(** C21: the reference model is consistent: after any operations of any number
    of clients, a client is in a room exactly when the server counts it as a
    member, and then at the server's epoch; the logs have dense indices; what a
    client shows of a room was logged there, and is shown once.  A run only
    fails when a thousand messages wait for delivery. *)
Theorem world_consistent n ops :
  let '(w, answers) := run_ops ops (ModelWorld.new n) in
  (answers = Panic -> (ModelServer.MAX_PENDING_DELIVERIES <= ModelServer.pending_count (server w))%nat) /\
  (forall i c r, client w i = Some c ->
    ModelClient.is_member c r = ModelServer.is_member (server w) r i /\
    (ModelClient.is_member c r = true -> ModelClient.epoch c r = ModelServer.epoch (server w) r)) /\
  (forall r log, ModelServer.log (server w) r = Some log ->
    map mm_log_index log = map N.of_nat (seq 0 (length log))) /\
  (forall i r ms, client_messages w i r = Some ms ->
    NoDup ms /\ exists log, ModelServer.log (server w) r = Some log /\ ms ⊆ log).
Proof.
  pose proof (world_run_inv ops (ModelWorld.new n) (world_new_inv n)) as Hrun.
  destruct (run_ops ops (ModelWorld.new n)) as [w answers]. destruct Hrun as [[Ha Hl Hpe Hre] Hp].
  assert (Hat : forall i c r, client w i = Some c ->
    agree_at i (ModelClient.rooms c !! r) (ModelServer.rooms (server w) !! r)).
  { intros i c r Hi. apply Ha; [done|]. intros _ Hin. by apply elem_of_nil in Hin. }
  split_and!; [done| | |].
  - intros i c r Hi. specialize (Hat i c r Hi). unfold agree_at, ModelClient.is_member,
      ModelServer.is_member, ModelClient.epoch, ModelServer.epoch in *.
    destruct (ModelClient.rooms c !! r), (ModelServer.rooms (server w) !! r); cbn; try done.
    + destruct Hat as [Hin He]. rewrite !bool_decide_eq_true_2 by done. split; [done|]. by rewrite He.
    + split; [|done]. by rewrite bool_decide_eq_false_2.
  - intros r log. unfold ModelServer.log. destruct (ModelServer.rooms (server w) !! r) as [room|] eqn:Hr; [|done].
    intros [= <-]. by apply (Hl r room).
  - intros i r ms. unfold client_messages. destruct (client w i) as [c|] eqn:Hi; [|done]. cbn. intros Hms.
    destruct (Hre i c r ms Hi Hms) as (Hnd & Hlg & _). split; [done|].
    specialize (Hat i c r Hi). unfold ModelClient.messages, agree_at, logged, ModelServer.log in *.
    destruct (ModelClient.rooms c !! r) as [croom|]; [|done].
    destruct (ModelServer.rooms (server w) !! r) as [room|]; [|done]. eexists. split; [done|].
    intros m Hm. rewrite Forall_forall in Hlg. destruct (Hlg m Hm) as (log & [= <-] & Hin). done.
Qed.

> WHAT YOU HAVE TO DO: From the entries above, restate word for word the lines from the line containing "intros [= <-]. by apply (Hl r room)." to the line containing "destruct (Hre i", both ends included, and nothing more.

> EXERCISE ANSWER:
    intros [= <-]. by apply (Hl r room).
  - intros i r ms. unfold client_messages. destruct (client w i) as [c|] eqn:Hi; [|done]. cbn. intros Hms.
    destruct (Hre i c r ms Hi Hms) as (Hnd & Hlg & _). split; [done|].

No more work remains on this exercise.